═════ Dataset

(* ===== verification/Invoices.v ===== *)
(** * Invoices: the invoice list page ([src/src/pages/Invoices.tsx])

    The page reads [user] from [useAuth] and [invoices], [isLoading],
    [deleteInvoice] and [isDeleting] from [useInvoices], and renders one of
    four views: the log-in placeholder, three loading skeletons, one card per
    invoice, or the empty state.  The helpers [getMonthName] and
    [formatCurrency] are modelled exactly (the latter after the en-US
    currency format of [Intl.NumberFormat], on integer cents); [formatDate]
    is a variable of the section, so the render theorems hold whatever date
    format is used.  A card's delete button performs the effect
    [DeleteInvoiceCall id] directly. *)

From S2P Require Import Prelude JsNumber Entities.

Local Open Scope Z_scope.

Import ParseInt Decimal.

Module Invoices.

(** ** Helpers *)

Definition months : list string :=
  ["January"; "February"; "March"; "April"; "May"; "June";
   "July"; "August"; "September"; "October"; "November"; "December"].

(** [months[month - 1] || 'Invalid Month']: a negative or too large index
    reads [undefined]. *)
Definition getMonthName (month : Z) : string :=
  match (if month - 1 <? 0 then None else months !! Z.to_nat (month - 1)) with
  | Some name => name ||s "Invalid Month"
  | None => "Invalid Month"
  end.

(** Digits of a nonnegative integer as characters, most significant first. *)
Definition digit_chars (n : Z) : list ascii := digit_char <$> decimal_digits n.

(** The en-US grouping of an integer part, built on its digits least
    significant first: a [,] before every digit whose position is a nonzero
    multiple of 3. *)
Fixpoint group_rev (p : nat) (ds : list ascii) : list ascii :=
  match ds with
  | [] => []
  | d :: ds' =>
      (if (Nat.eqb (p mod 3) 0 && Nat.ltb 0 p)%nat then [","%char; d] else [d])
        ++ group_rev (S p) ds'
  end.

Definition group_thousands (ds : list ascii) : list ascii := rev (group_rev 0 (rev ds)).

Definition two_digit_chars (n : Z) : list ascii := [digit_char (n / 10); digit_char (n mod 10)].

(** [Intl.NumberFormat('en-US', {style: 'currency', currency: 'USD'})
    .format(amount / 100)] on an integer number of cents: a minus sign for a
    negative amount, the dollar sign, the grouped dollars and two digits of
    cents. *)
Definition usd_chars (amount : Z) : list ascii :=
  (if amount <? 0 then ["-"%char] else []) ++ ["$"%char] ++
  group_thousands (digit_chars (Z.abs amount / 100)) ++ ["."%char] ++
  two_digit_chars (Z.abs amount mod 100).

Definition formatCurrency (amount : Z) : string := String.string_of_list_ascii (usd_chars amount).

(** Reading a formatted amount back: sign, [$], digits with commas, [.] and
    two digits of cents. *)
Definition digits_of_chars (cs : list ascii) : option (list Z) := mapM (radix_digit 10) cs.

Definition parse_usd (s : string) : option Z :=
  let l := String.list_ascii_of_string s in
  let '(negative, l1) :=
    match l with
    | c :: r => if Ascii.eqb c "-" then (true, r) else (false, l)
    | [] => (false, l)
    end in
  match l1 with
  | c :: r =>
      if Ascii.eqb c "$" then
        match rev r with
        | c0 :: c1 :: dot :: rint =>
            if Ascii.eqb dot "." then
              match digits_of_chars (filter (fun x => x <> ","%char) (rev rint)),
                    radix_digit 10 c1, radix_digit 10 c0 with
              | Some ((_ :: _) as ds), Some d1, Some d0 =>
                  let v := digits_value 10 ds * 100 + d1 * 10 + d0 in
                  Some (if negative then - v else v)
              | _, _, _ => None
              end
            else None
        | _ => None
        end
      else None
  | [] => None
  end.

(** ** Effects and views *)

Inductive effect :=
| DeleteInvoiceCall (id : string).

(** One card of the list, with the text it shows. *)
Record card := mk_card {
  card_key : string;
  card_title : string;
  card_created : string;
  card_amount : string;
  card_date : string;
  card_badge : string;
  card_description : option string;
  card_delete_disabled : bool;
  card_on_delete : list effect
}.

Inductive body :=
| Skeletons (n : nat)
| Cards (cs : list card)
| EmptyState.

Inductive view :=
| LoginPrompt
| Page (b : body).

Section Render.

(** [formatDate(dateString)]: [new Date(dateString).toLocaleDateString(...)]. *)
Variable formatDate : string -> string.

(** [{invoice.description && ...}]: shown for a non-empty description. *)
Definition shown_description (d : option string) : option string :=
  match d with
  | Some s => if String.eqb s "" then None else Some s
  | None => None
  end.

(** The card of one invoice; its delete button calls
    [deleteInvoice(invoice.id)] with no confirmation and is disabled while
    any deletion is pending. *)
Definition invoice_card (isDeleting : bool) (inv : Invoice.t) : card :=
  {| card_key := Invoice.id inv;
     card_title := "Invoice for " +:+ getMonthName (Invoice.month inv);
     card_created := "Created " +:+ formatDate (Invoice.created_at inv);
     card_amount := formatCurrency (Invoice.sales_amount inv);
     card_date := formatDate (Invoice.invoice_date inv);
     card_badge := "Month " +:+ decimal_of_Z (Invoice.month inv);
     card_description := shown_description (Invoice.description inv);
     card_delete_disabled := isDeleting;
     card_on_delete := [DeleteInvoiceCall (Invoice.id inv)] |}.

(** The component: [!user], then [isLoading], then
    [invoices && invoices.length > 0]. *)
Definition Invoices_render (user : option User.t) (invoices : option (list Invoice.t))
    (isLoading isDeleting : bool) : view :=
  match user with
  | None => LoginPrompt
  | Some _ =>
      if isLoading then Page (Skeletons 3)
      else match invoices with
           | Some ((_ :: _) as l) => Page (Cards (map (invoice_card isDeleting) l))
           | _ => Page EmptyState
           end
  end.

End Render.

(** ** Concrete data *)

Definition demo_invoices : list Invoice.t :=
  [Invoice.mk "inv-1" 3 15000 "2024-03-01" None "2024-03-01T09:30:00Z";
   Invoice.mk "inv-2" 12 123456789 "2024-12-31" (Some "Year end") "2024-12-31T18:00:00Z"].

(** ** Lemmas *)

Abbreviation not_comma := (fun x : ascii => x <> ","%char).

Lemma digit_char_not_comma d : is_digit d -> digit_char d <> ","%char.
Proof. intros Hd Heq. pose proof (proj1 (digit_char_spec d Hd)) as H. by rewrite Heq in H. Qed.

Lemma filter_group_rev p ds : filter not_comma (group_rev p ds) = filter not_comma ds.
Proof.
  revert p. induction ds as [|d ds IH]; intros p; [done|]. cbn [group_rev].
  rewrite filter_app, IH. destruct (_ && _)%nat; rewrite ?(filter_cons_False _ ","%char); try by intros [].
  all: rewrite !filter_cons; by case_decide.
Qed.

Lemma filter_group_thousands n :
  0 <= n -> filter not_comma (group_thousands (digit_chars n)) = digit_chars n.
Proof.
  intros Hn. destruct (decimal_digits_spec n Hn) as (Hall & _ & _).
  unfold group_thousands. rewrite filter_rev, filter_group_rev, filter_rev, rev_involutive.
  apply filter_Forall_id. unfold digit_chars. apply Forall_fmap.
  eapply Forall_impl; [exact Hall|]. apply digit_char_not_comma.
Qed.

Lemma digits_of_digit_chars n :
  0 <= n -> digits_of_chars (digit_chars n) = Some (decimal_digits n).
Proof.
  intros Hn. destruct (decimal_digits_spec n Hn) as (Hall & _ & _).
  apply mapM_fmap_Forall_Some. eapply Forall_impl; [exact Hall|].
  intros d Hd. apply (digit_char_spec d Hd).
Qed.

(** Everything [parse_usd] reads after the sign and the dollar sign. *)
Lemma usd_digits m :
  0 <= m ->
  rev (group_thousands (digit_chars (m / 100)) ++ "."%char :: two_digit_chars (m mod 100)) =
    digit_char ((m mod 100) mod 10) :: digit_char ((m mod 100) / 10) :: "."%char ::
      rev (group_thousands (digit_chars (m / 100))) /\
  digits_of_chars (filter not_comma (rev (rev (group_thousands (digit_chars (m / 100))))))
    = Some (decimal_digits (m / 100)) /\
  decimal_digits (m / 100) <> [] /\
  radix_digit 10 (digit_char ((m mod 100) / 10)) = Some ((m mod 100) / 10) /\
  radix_digit 10 (digit_char ((m mod 100) mod 10)) = Some ((m mod 100) mod 10) /\
  digits_value 10 (decimal_digits (m / 100)) * 100 + (m mod 100) / 10 * 10 + (m mod 100) mod 10 = m.
Proof.
  intros Hm. assert (0 <= m / 100) by (apply Z.div_pos; lia).
  destruct (decimal_digits_spec (m / 100)) as (_ & Hne & Hval); [done|].
  pose proof (Z.mod_pos_bound m 100 ltac:(lia)). pose proof (Z.mod_pos_bound (m mod 100) 10 ltac:(lia)).
  split_and!.
  - unfold two_digit_chars. by rewrite rev_app_distr.
  - by rewrite rev_involutive, filter_group_thousands, digits_of_digit_chars.
  - done.
  - apply (digit_char_spec ((m mod 100) / 10)). unfold is_digit. zlia.
  - apply (digit_char_spec ((m mod 100) mod 10)). unfold is_digit. zlia.
  - rewrite Hval. zlia.
Qed.

(** ** Properties *)

(** [parse_usd] inverts [formatCurrency] on every integer. *)
Lemma parse_usd_formatCurrency (amount : Z) : parse_usd (formatCurrency amount) = Some amount.
Proof.
  unfold parse_usd, formatCurrency. rewrite String.list_ascii_of_string_of_list_ascii.
  destruct (usd_digits (Z.abs amount)) as (Hrev & Hds & Hne & H1 & H0 & Hv); [lia|].
  unfold usd_chars. destruct (Z.ltb_spec amount 0); simpl; rewrite Hrev; simpl;
    rewrite Hds, H1, H0; destruct (decimal_digits (Z.abs amount / 100)); try done;
    rewrite Hv; f_equal; lia.
Qed.

(** C11: Every displayed amount reads back to its number of cents.  For
    every integer [amount], [parse_usd] recovers [amount] from
    [formatCurrency amount] (sign, [$], comma-grouped dollars, [.] and two
    digits of cents); hence two amounts are displayed alike only when they
    are equal. *)
Theorem formatCurrency_roundtrip (amount other : Z) :
  parse_usd (formatCurrency amount) = Some amount /\
  (formatCurrency amount = formatCurrency other <-> amount = other).
Proof.
  split; [apply parse_usd_formatCurrency|split; [|by intros ->]].
  intros Heq. apply (inj Some).
  by rewrite <- parse_usd_formatCurrency, Heq, parse_usd_formatCurrency.
Qed.

(** C19: [getMonthName] names exactly the months 1 to 12.  It returns
    ["Invalid Month"] exactly when [month] is outside [1..12], and for a
    month in range it returns the entry [month - 1] of [months]. *)
Theorem getMonthName_range (month : Z) :
  (getMonthName month = "Invalid Month" <-> ~ (1 <= month <= 12)) /\
  (1 <= month <= 12 -> months !! Z.to_nat (month - 1) = Some (getMonthName month)).
Proof.
  unfold getMonthName. destruct (Z.ltb_spec (month - 1) 0).
  { split; [split; [intros _; lia | done] | lia]. }
  destruct (months !! Z.to_nat (month - 1)) as [name|] eqn:E.
  - apply list_elem_of_lookup_2 in E as Hin.
    assert (name <> "" /\ name <> "Invalid Month") as [Hne Hinv]
      by (split; intros ->; revert Hin; vm_compute; set_solver).
    rewrite js_or_str_nonempty by done.
    apply lookup_lt_Some in E. simpl in E. split; [split; [done | lia] | done].
  - apply lookup_ge_None_1 in E. simpl in E. split; [split; [lia | done] | lia].
Qed.

Lemma cards_of_invoices formatDate isDeleting (invs : list Invoice.t) :
  Forall2 (fun c inv =>
      card_key c = Invoice.id inv /\
      parse_usd (card_amount c) = Some (Invoice.sales_amount inv) /\
      card_delete_disabled c = isDeleting /\
      card_on_delete c = [DeleteInvoiceCall (Invoice.id inv)])
    (map (invoice_card formatDate isDeleting) invs) invs.
Proof.
  induction invs as [|inv invs IH]; constructor; [|done].
  split_and!; [done | apply parse_usd_formatCurrency | done | done].
Qed.

(** C10: The loaded list shows one card per invoice, in order.  For a
    signed-in user, once loading is over and the list is non-empty, the page
    renders exactly one card per invoice, keyed by its id, whose amount
    reads back to the invoice's [sales_amount]; every delete button is
    disabled exactly while [isDeleting] (one flag for all cards), and
    clicking it calls [deleteInvoice(id)] of its own invoice at once, with
    no confirmation prompt. *)
Theorem invoices_one_card_each formatDate (u : User.t) (invs : list Invoice.t) isDeleting :
  invs <> [] ->
  exists cs, Invoices_render formatDate (Some u) (Some invs) false isDeleting = Page (Cards cs) /\
    Forall2 (fun c inv =>
        card_key c = Invoice.id inv /\
        parse_usd (card_amount c) = Some (Invoice.sales_amount inv) /\
        card_delete_disabled c = isDeleting /\
        card_on_delete c = [DeleteInvoiceCall (Invoice.id inv)]) cs invs.
Proof.
  intros Hne. exists (map (invoice_card formatDate isDeleting) invs).
  split; [by destruct invs | apply cards_of_invoices].
Qed.

(** C17: The empty state is shown exactly for a loaded empty list.  The
    page renders the "No invoices yet" state with its create link if and
    only if a user is signed in, loading is over, and the invoice list is
    undefined or empty (spec scenario A). *)
Theorem empty_state_iff formatDate user invs isLoading isDeleting :
  Invoices_render formatDate user invs isLoading isDeleting = Page EmptyState <->
  (exists u, user = Some u) /\ isLoading = false /\ (invs = None \/ invs = Some []).
Proof.
  destruct user as [u|], isLoading, invs as [[|inv invs]|]; simpl;
    split; intros H; try discriminate; try naive_solver.
Qed.

(** ** Witnesses *)

Lemma invoices_one_card_each_witness :
  exists cs, Invoices_render (fun d => d) (Some (User.mk "u-1" "owner@example.com"))
               (Some demo_invoices) false true = Page (Cards cs) /\
    Forall2 (fun c inv =>
        card_key c = Invoice.id inv /\
        parse_usd (card_amount c) = Some (Invoice.sales_amount inv) /\
        card_delete_disabled c = true /\
        card_on_delete c = [DeleteInvoiceCall (Invoice.id inv)]) cs demo_invoices.
Proof. apply (invoices_one_card_each (fun d => d) _ demo_invoices true). discriminate. Defined.

Lemma getMonthName_range_witness :
  getMonthName 13 = "Invalid Month" /\ months !! Z.to_nat (3 - 1) = Some (getMonthName 3).
Proof.
  split; [apply (proj2 (proj1 (getMonthName_range 13))); lia
         | apply (proj2 (getMonthName_range 3)); lia].
Defined.

End Invoices.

══════════

- _What to work on_
What lines of the data include the word "true"? Copy each of them.

- _Reply_
    | c :: r => if Ascii.eqb c "-" then (true, r) else (false, l)
               (Some demo_invoices) false true = Page (Cards cs) /\
        card_delete_disabled c = true /\
Proof. apply (invoices_one_card_each (fun d => d) _ demo_invoices true). discriminate. Defined.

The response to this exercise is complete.